Expression, purification, and characterization of full-length bovine leukemia virus Gag protein from bacterial culture

• Full-length BLV Gag protein was cloned into a pET45b vector.
• Expression of full-length protein requires induction at room temperature.
• Ammonium sulfate precipitation is necessary to remove truncated proteins.
• BLV Gag is primarily monomeric at lower concentrations.
• BLV Gag’s conformation is more flexible than MLV Gag but less so than HIV-1 Gag.

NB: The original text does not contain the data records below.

(* ===== verification/Bytes.v ===== *)
(** * Bytes and big-endian integers

    A Rust [u8] is a [Z] in [0, 256); a byte slice is a list of them.
    [be_bytes] is [to_be_bytes] of an [8 * n]-bit integer, [be_value] is
    [from_be_bytes], [leading_zeros] the integer method of that name,
    [zeroless_view] and [static_left_pad] are the helpers of the RLP crate. *)
From S2P Require Import Prelude.

Abbreviation bytes := (list Z).

Definition is_byte (b : Z) : Prop := 0 <= b < 256.
Definition wf_bytes (l : bytes) : Prop := Forall is_byte l.

Fixpoint be_bytes (n : nat) (z : Z) : bytes :=
  match n with
  | O => []
  | S n' => be_bytes n' (z / 256) ++ [z mod 256]
  end.

Definition be_value (l : bytes) : Z := foldl (fun acc b => acc * 256 + b) 0 l.

Definition leading_zeros (w z : Z) : Z := if z =? 0 then w else w - 1 - Z.log2 z.

(** [&v[v.iter().take_while(|b| b == 0).count()..]] *)
Fixpoint zeroless_view (v : bytes) : bytes :=
  match v with
  | [] => []
  | b :: v' => if b =? 0 then zeroless_view v' else v
  end.

(** [static_left_pad::<LEN>(data)] *)
Definition static_left_pad (LEN : nat) (data : bytes) : option bytes :=
  if (LEN <? length data)%nat then None
  else match data with
       | [] => Some (replicate LEN 0)
       | b :: _ => if b =? 0 then None
                   else Some (replicate (LEN - length data) 0 ++ data)
       end.

(** ** Big-endian values *)

Lemma length_be_bytes n z : length (be_bytes n z) = n.
Proof.
  revert z; induction n as [|n IH]; intros z; cbn; [done|].
  rewrite length_app, IH; cbn; lia.
Qed.

Lemma be_bytes_wf n z : wf_bytes (be_bytes n z).
Proof.
  revert z; induction n as [|n IH]; intros z; cbn; [constructor|].
  apply Forall_app; split; [apply IH|].
  constructor; [|constructor]. apply Z.mod_pos_bound; lia.
Qed.

Lemma be_value_snoc l b : be_value (l ++ [b]) = be_value l * 256 + b.
Proof. unfold be_value. by rewrite foldl_app. Qed.

Lemma be_value_app l k : be_value (l ++ k) = be_value l * 256 ^ zlen k + be_value k.
Proof.
  induction k as [|b k IH] using rev_ind.
  - rewrite app_nil_r. change (zlen []) with 0. cbn. lia.
  - rewrite app_assoc, !be_value_snoc, IH, length_app, Nat2Z.inj_add; cbn [length].
    rewrite Z.pow_add_r by lia. change (256 ^ Z.of_nat 1) with 256. lia.
Qed.

Lemma be_value_cons b l : be_value (b :: l) = b * 256 ^ zlen l + be_value l.
Proof. change (b :: l) with ([b] ++ l). rewrite be_value_app. cbn. lia. Qed.

Lemma be_value_range l : wf_bytes l -> 0 <= be_value l < 256 ^ zlen l.
Proof.
  induction l as [|b l IH] using rev_ind; intros Hwf; [cbn; lia|].
  apply Forall_app in Hwf as [Hl Hb]. apply Forall_cons_1 in Hb as [Hb _].
  specialize (IH Hl). rewrite be_value_snoc, length_app, Nat2Z.inj_add; cbn [length].
  rewrite Z.pow_add_r by lia. change (256 ^ Z.of_nat 1) with 256.
  unfold is_byte in Hb. lia.
Qed.

Lemma be_value_be_bytes n z : be_value (be_bytes n z) = z mod 256 ^ Z.of_nat n.
Proof.
  revert z; induction n as [|n IH]; intros z.
  - cbn. by rewrite Z.mod_1_r.
  - cbn [be_bytes]. rewrite be_value_snoc, IH, Nat2Z.inj_succ, Z.pow_succ_r by lia.
    rewrite (Z.rem_mul_r z 256) by lia. lia.
Qed.

Lemma be_bytes_be_value l : wf_bytes l -> be_bytes (length l) (be_value l) = l.
Proof.
  induction l as [|b l IH] using rev_ind; intros Hwf; [done|].
  apply Forall_app in Hwf as [Hl Hb]. apply Forall_cons_1 in Hb as [Hb _].
  rewrite be_value_snoc, length_app; cbn [length]. rewrite Nat.add_1_r; cbn [be_bytes].
  rewrite Z.div_add_l by lia. rewrite (Z.div_small b) by apply Hb.
  rewrite Z.add_0_r, IH by done. f_equal. f_equal.
  rewrite Z.add_comm, Z.mod_add by lia. apply Z.mod_small, Hb.
Qed.

Lemma be_value_replicate_0 n : be_value (replicate n 0) = 0.
Proof. induction n as [|n IH]; [done|]. cbn [replicate]. rewrite be_value_cons, IH. lia. Qed.

Lemma pow256 n : 0 <= n -> 256 ^ n = 2 ^ (8 * n).
Proof. intros Hn. change 256 with (2 ^ 8). by rewrite <- Z.pow_mul_r by lia. Qed.

(** ** Views without leading zeros *)

Lemma zeroless_suffix v :
  exists k, v = replicate k 0 ++ zeroless_view v.
Proof.
  induction v as [|b v [k IH]]; [by exists O|]. cbn [zeroless_view].
  destruct (Z.eqb_spec b 0) as [->|]; [|by exists O].
  exists (S k). cbn. by f_equal.
Qed.

Lemma zeroless_head v b l : zeroless_view v = b :: l -> b <> 0.
Proof.
  induction v as [|c v IH]; [done|]. cbn [zeroless_view].
  destruct (Z.eqb_spec c 0); [apply IH|]. by intros [= -> ->].
Qed.

Lemma zeroless_wf v : wf_bytes v -> wf_bytes (zeroless_view v).
Proof.
  intros Hv. destruct (zeroless_suffix v) as [k Hk]. rewrite Hk in Hv.
  by apply Forall_app in Hv as [_ ?].
Qed.

Lemma length_zeroless v : (length (zeroless_view v) <= length v)%nat.
Proof.
  destruct (zeroless_suffix v) as [k Hk].
  rewrite Hk at 2. rewrite length_app. lia.
Qed.

Lemma be_value_zeroless v : be_value (zeroless_view v) = be_value v.
Proof.
  destruct (zeroless_suffix v) as [k Hk]. rewrite Hk at 2.
  rewrite be_value_app, be_value_replicate_0. lia.
Qed.

(** The number of significant bytes, and the bounds that characterise it. *)
Definition byte_width (n : nat) (z : Z) : nat := length (zeroless_view (be_bytes n z)).

Lemma byte_width_bounds n z :
  0 <= z < 256 ^ Z.of_nat n ->
  let k := Z.of_nat (byte_width n z) in
  z < 256 ^ k /\ (0 < k -> 256 ^ (k - 1) <= z) /\ (k = 0 -> z = 0) /\ k <= Z.of_nat n.
Proof.
  intros Hz k. unfold k, byte_width.
  assert (Hval : be_value (zeroless_view (be_bytes n z)) = z).
  { rewrite be_value_zeroless, be_value_be_bytes. by apply Z.mod_small. }
  pose proof (zeroless_wf _ (be_bytes_wf n z)) as Hwf.
  pose proof (length_zeroless (be_bytes n z)) as Hlen. rewrite length_be_bytes in Hlen.
  pose proof (be_value_range _ Hwf) as Hr. rewrite Hval in Hr.
  split; [lia|]. split; [|split; [|lia]].
  - destruct (zeroless_view (be_bytes n z)) as [|b l] eqn:E; [cbn; lia|]. intros _.
    pose proof (zeroless_head _ _ _ E) as Hb. apply Forall_cons_1 in Hwf as [Hb' Hl].
    rewrite be_value_cons in Hval. pose proof (be_value_range _ Hl) as Hr'.
    cbn [length]. rewrite Nat2Z.inj_succ. replace (Z.succ (zlen l) - 1) with (zlen l) by lia.
    unfold is_byte in Hb'. nia.
  - destruct (zeroless_view (be_bytes n z)); cbn; [cbn in Hval; lia|lia].
Qed.

Lemma leading_zeros_byte_width n z :
  0 <= z < 256 ^ Z.of_nat n ->
  leading_zeros (8 * Z.of_nat n) z / 8 = Z.of_nat n - Z.of_nat (byte_width n z).
Proof.
  intros Hz. destruct (byte_width_bounds n z Hz) as (Hhi & Hlo & H0 & Hn).
  set (k := Z.of_nat (byte_width n z)) in *. unfold leading_zeros.
  destruct (Z.eqb_spec z 0) as [->|Hne].
  - assert (k = 0).
    { destruct (Z.eq_dec k 0) as [|Hk]; [done|].
      assert (0 < 256 ^ (k - 1)) by (apply Z.pow_pos_nonneg; lia). lia. }
    rewrite Z.mul_comm, Z.div_mul by lia. lia.
  - assert (0 < k) by lia. specialize (Hlo ltac:(lia)).
    rewrite !pow256 in * by lia.
    pose proof (Z.log2_le_mono _ _ Hlo) as L1. rewrite Z.log2_pow2 in L1 by lia.
    assert (L2 : Z.log2 z < 8 * k) by (apply Z.log2_lt_pow2; lia).
    symmetry; apply (Z.div_unique _ 8 _ (8 * Z.of_nat n - 1 - Z.log2 z - 8 * (Z.of_nat n - k))); lia.
Qed.

Lemma drop_leading_zeros n z :
  0 <= z < 256 ^ Z.of_nat n ->
  drop (Z.to_nat (leading_zeros (8 * Z.of_nat n) z / 8)) (be_bytes n z)
  = zeroless_view (be_bytes n z).
Proof.
  intros Hz. rewrite leading_zeros_byte_width by done. unfold byte_width.
  destruct (zeroless_suffix (be_bytes n z)) as [k Hk].
  assert (Hl : (k + length (zeroless_view (be_bytes n z)) = n)%nat).
  { pose proof (length_be_bytes n z) as L. rewrite Hk in L at 1.
    by rewrite length_app, length_replicate in L. }
  replace (Z.to_nat _) with k by lia.
  rewrite Hk at 1. apply drop_app_length'. by rewrite length_replicate.
Qed.

(** ** Left padding *)

Lemma left_pad_value LEN data v :
  static_left_pad LEN data = Some v -> be_value v = be_value data.
Proof.
  unfold static_left_pad. destruct (LEN <? length data)%nat; [done|].
  destruct data as [|b d]; [intros [= <-]; apply be_value_replicate_0|].
  destruct (Z.eqb_spec b 0); [done|]. intros [= <-].
  rewrite be_value_app, be_value_replicate_0. lia.
Qed.

(** Padding succeeds exactly on data that fits and has no leading zero. *)
Lemma left_pad_some LEN data :
  zeroless_view data = data -> (length data <= LEN)%nat ->
  exists v, static_left_pad LEN data = Some v.
Proof.
  intros Hz Hl. unfold static_left_pad.
  destruct (Nat.ltb_spec LEN (length data)); [lia|].
  destruct data as [|b d]; [by eexists|].
  apply zeroless_head in Hz. destruct (Z.eqb_spec b 0); [done|]. by eexists.
Qed.

Lemma left_pad_inv LEN data v :
  static_left_pad LEN data = Some v ->
  zeroless_view data = data /\ (length data <= LEN)%nat.
Proof.
  unfold static_left_pad. destruct (Nat.ltb_spec LEN (length data)); [done|].
  destruct data as [|b d]; [by split|]. cbn [zeroless_view].
  destruct (Z.eqb_spec b 0); [done|]. by split.
Qed.

Lemma zeroless_idemp v : zeroless_view (zeroless_view v) = zeroless_view v.
Proof.
  induction v as [|b v IH]; [done|]. cbn [zeroless_view].
  destruct (Z.eqb_spec b 0) as [|Hb]; [done|]. cbn [zeroless_view].
  by destruct (Z.eqb_spec b 0).
Qed.

(** Data without a leading zero is the significant bytes of its value. *)
Lemma zeroless_be_bytes n data :
  wf_bytes data -> zeroless_view data = data -> (length data <= n)%nat ->
  zeroless_view (be_bytes n (be_value data)) = data.
Proof.
  intros Hwf Hz Hl.
  assert (Hpad : be_bytes n (be_value data) = replicate (n - length data) 0 ++ data).
  { rewrite <- (be_bytes_be_value (replicate (n - length data) 0 ++ data)).
    - rewrite length_app, length_replicate. f_equal; [lia|].
      rewrite be_value_app, be_value_replicate_0. lia.
    - apply Forall_app; split; [|done]. apply Forall_replicate. unfold is_byte; lia. }
  rewrite Hpad. clear Hpad Hl. induction (n - length data)%nat as [|k IH]; [done|]. apply IH.
Qed.

(** ** Strings *)

Abbreviation in_range lo hi b := ((lo <=? b) && (b <=? hi)).
Abbreviation continuation b := (in_range 0x80 0xBF b).

(** [core::str::from_utf8] succeeds: well-formed UTF-8 without surrogates or
    overlong forms. *)
Fixpoint utf8_valid (s : bytes) : bool :=
  match s with
  | [] => true
  | b :: s =>
      if b <? 0x80 then utf8_valid s else
      match s with
      | [] => false
      | b1 :: s =>
          if in_range 0xC2 0xDF b then continuation b1 && utf8_valid s else
          match s with
          | [] => false
          | b2 :: s =>
              if in_range 0xE0 0xEF b then
                (if b =? 0xE0 then in_range 0xA0 0xBF b1
                 else if b =? 0xED then in_range 0x80 0x9F b1 else continuation b1)
                && continuation b2 && utf8_valid s
              else
              match s with
              | [] => false
              | b3 :: s =>
                  in_range 0xF0 0xF4 b
                  && (if b =? 0xF0 then in_range 0x90 0xBF b1
                      else if b =? 0xF4 then in_range 0x80 0x8F b1 else continuation b1)
                  && continuation b2 && continuation b3 && utf8_valid s
              end
          end
      end
  end.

In retroviruses, the Gag protein is a precursor from which the mature proteins matrix, capsid, and nucleocapsid are derived. Gag plays an important structural role in the assembly of virions at the plasma membrane. While Gag proteins from several different retroviruses have been purified for study in vitro, there has yet to be a report of successful purification of deltaretroviral Gag. In this paper, we report the cloning, expression and purification of full-length bovine leukemia virus (BLV) Gag from Escherichia coli using a combination of polyethyleneimine precipitation, ammonium sulfate precipitation, and affinity chromatography. Experiments using size-exclusion chromatography were also performed to analyze the oligomeric state of the Gag protein in solution, and results suggest that it exists primarily as a monomer but may oligomerize into higher-order complexes to a small extent. Molecular weight estimation by comparison of elution volume to a set of protein standards supports the hypothesis that BLV Gag adopts a slightly extended conformation in solution. The results are discussed in comparison to the solution structure and assembly pathways of other retrovirus genera.